See also the Applicative laws.
EDIT: fixed code typos, and again
Well what about this?
Just id <*> Just something
The usecase for Nothing comes when you start using <*> to plumb through functions with multiple inputs.
(-) <$> readInt "foo" <*> readInt "3"
Assuming you have a function readInt :: String -> Maybe Int, this will turn into:
(-) <$> Nothing <*> Just 3
<$> is just fmap, and fmap f Nothing is Nothing, so it reduces to:
Nothing <*> Just 3
Can you see now why this should produce Nothing? The original meaning of the expression was to subtract two numbers, but since we failed to produce a partially-applied function after the first input, we need to propagate that failure instead of just making up a nice function that has nothing to do with subtraction.

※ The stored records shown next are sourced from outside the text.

(** The header block says what the in-memory header said. *)
Lemma hdr_read Bs x : (length Bs < Z.to_nat LOGSIZE)%nat -> length x = Z.to_nat BSIZE ->
  (forall n, n ∈ Bs -> 0 <= n < 2 ^ 31) ->
  hdr_n (hdr Bs x) = Z.of_nat (length Bs) /\
  (forall i n, Bs !! i = Some n -> hdr_block (hdr Bs x) (Z.of_nat i) = n) /\
  length (hdr Bs x) = Z.to_nat BSIZE.
Proof.
  intros Hl Hx Hr. unfold hdr.
  assert (Hy : length (put_hdr_n (Z.of_nat (length Bs)) x) = Z.to_nat BSIZE).
  { unfold put_hdr_n. rewrite length_put_le; [done|]. rewrite Hx. unfold BSIZE. lia. }
  split_and!.
  - rewrite hdr_n_put_blocks by done. apply get_put_le_int; [rewrite Hx; unfold BSIZE; lia|].
    unfold LOGSIZE, MAXOPBLOCKS in *. lia.
  - intros i n Hi. apply hdr_block_put_blocks; [done..|].
    pose proof (Hr n ltac:(by eapply list_elem_of_lookup_2)). lia.
  - by apply put_blocks_length.
Qed.
End Rep.


(** ** What the routines do *)

Section Run.
Context {SC : Sched} {VD : VirtioDisk} (Hwk : (0 < wakeups)%nat).
Implicit Types (w : world kstate) (V : Z -> blk) (R : Z -> Z).
(** The end of writei: a longer file gets its new size, and the inode goes to the
    disk. *)
Lemma writei_inode w V d st cap Bs k sb i ip off : tx w V d st cap Bs [] k [] -> compc w = sb -> disk_ok sb st ->
  inodes (compc w) !!! i = ip -> (i < length (inodes (compc w)))%nat -> i_dev ip = ROOTDEV ->
  0 <= i_inum ip < sb_ninodes sb -> block_lens V -> (1 <= k)%nat -> Z.of_nat (length Bs) < cap ->
  let ip' := set_i_size (Z.max (i_size ip) off) ip in
  exists w' k', (ip ← get_inode i;
      (if off >? i_size ip then upd_inode (set_i_size off) i else mret ()) ;; iupdate i) w = Ok ((), w') /\
    fstep w w' /\ inodes (compc w') = <[i := ip']> (inodes (compc w)) /\
    tx w' (fupd V (IBLOCK (i_inum ip) sb) (put_dinode (i_inum ip mod IPB) (dinode_of ip') (V (IBLOCK (i_inum ip) sb))))
      d st cap (logged (IBLOCK (i_inum ip) sb) Bs) [] k' [] /\
    (k' + length (logged (IBLOCK (i_inum ip) sb) Bs) = k + length Bs)%nat.
Proof.
  intros T Hsb Hd Hip Hi Hdev Hn Hl Hk Hc ip'. kdo (get_inode_run i w). rewrite Hip.
  assert (E : (if off >? i_size ip then upd_inode (set_i_size off) i else mret ()) w =
    Ok ((), updc (Icache (<[i := ip']> (inodes (compc w)))) w)).
  { rewrite Z.gtb_ltb. destruct (Z.ltb_spec (i_size ip) off).
    - rewrite upd_inode_run, list_alter_total, Hip by done. unfold ip'. by rewrite Z.max_r by lia.
    - unfold ip'. rewrite Z.max_l by lia. rewrite list_insert_id; [replace (Icache _) with (compc (T := icache) w) by (by destruct (compc (T := icache) w)); by rewrite updc_compc|].
      replace (set_i_size (i_size ip) ip) with ip by by destruct ip. rewrite <- Hip. by apply list_lookup_lookup_total_lt. }
  kdo E. set (w1 := updc _ w).
  destruct (iupdate_ok Hwk w1 V d st cap Bs k sb i ip') as (w' & k' & E' & S' & T' & K'); try done.
  - eapply tx_apart; [apply apart_ic|done].
  - apply Hd.
  - unfold w1. rewrite compc_updc. by apply list_lookup_total_insert_eq.
  - exists w', k'. split; [exact E'|]. split; [etrans; [apply fstep_ic|by apply lstep_fstep]|].
    split; [|done]. rewrite (lstep_ic _ _ S'). unfold w1. by rewrite compc_updc.
Qed.
(** What a write of [bs] at [off] makes of a file. *)
Record written (sb : superblock) (st : Z) (V : Z -> blk) (ip : inode) (off : Z) (bs : list Z) (V' : Z -> blk) (ip' : inode) : Prop := {
  wn_inv : file_inv V' sb st ip';
  wn_inode : same_inode (set_i_size (i_size ip') ip) ip';
  wn_size : i_size ip' = Z.max (i_size ip) (off + Z.of_nat (length bs));
  wn_bytes : forall x, 0 <= x < MAXFILE * BSIZE -> fbyte V' ip' x =
    if decide (off <= x < off + Z.of_nat (length bs)) then bs !!! Z.to_nat (x - off) else fbyte V ip x;
  wn_alloc : forall bn, off / BSIZE <= bn -> bn * BSIZE < off + Z.of_nat (length bs) -> bs <> [] -> fblock V' ip' bn <> 0;
  wn_stays : forall s, is_slot s -> slot V ip s <> 0 -> slot V' ip' s = slot V ip s;
  wn_disk : bs <> [] -> dinode_at V' sb (i_inum ip) = dinode_of ip';
  wn_dinode : forall j, 0 <= j < sb_ninodes sb -> j <> i_inum ip -> dinode_at V' sb j = dinode_at V sb j;
  wn_other : forall m, taken V sb st m -> (forall s, is_slot s -> slot V ip s <> m) -> V' m = V m;
}.
(* ===== verification/FsTrunc.v ===== *)
(** * fs.c: giving a file's blocks back

    itrunc frees every block of a file, the indirect block included, and iput frees
    the inode too when its last reference and its last link are gone.  What the file
    owned is free afterwards; no block, no inode and no contents of another file
    changes. *)
From stdpp Require Import prelude gmap strings.
From Stdlib Require Import ZArith Lia.
From S2P Require Import Prelude Memory CString Spinlock Riscv Kalloc Vm Uaccess Proc Bytes State Sleeplock Copy Console Bio BioView BioClient Log Fs LogSpec LogOps FsTx FsAlloc FsInode Icache FsFile FsBmap FsWrite.
Open Scope Z_scope.

(** ** What a file owns *)

(** Block [m] is in one of the slots below [s]. *)
Definition owns_below (V : Z -> blk) (ip : inode) (s m : Z) : Prop :=
  m <> 0 /\ exists s', 0 <= s' < s /\ slot V ip s' = m.
Definition owns (V : Z -> blk) (ip : inode) (m : Z) : Prop := owns_below V ip (MAXFILE + 1) m.

(** The inode after itrunc. *)
Definition with_addrs (l : list Z) (ip : inode) : inode :=
  Inode (i_dev ip) (i_inum ip) (i_ref ip) (i_valid ip) (i_type ip) (i_major ip) (i_minor ip) (i_nlink ip) (i_size ip) l.
Definition emptied (ip : inode) : inode := set_i_size 0 (with_addrs (repeat 0 13) ip).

Additional to C. A. McCann's excellent answer I'd like to point out that this might be a case of a "theorem for free", see http://ttic.uchicago.edu/~dreyer/course/papers/wadler.pdf . The gist of this paper is that for some polymorphic functions there is only one possible implementiation for a given type signature, e.g. fst :: (a,b) -> a has no other choice than returning the first element of the pair (or be undefined), and this can be proven. This property may seem counter-intuitive but is rooted in the very limited information a function has about its polymorphic arguments (especially it can't create one out of thin air).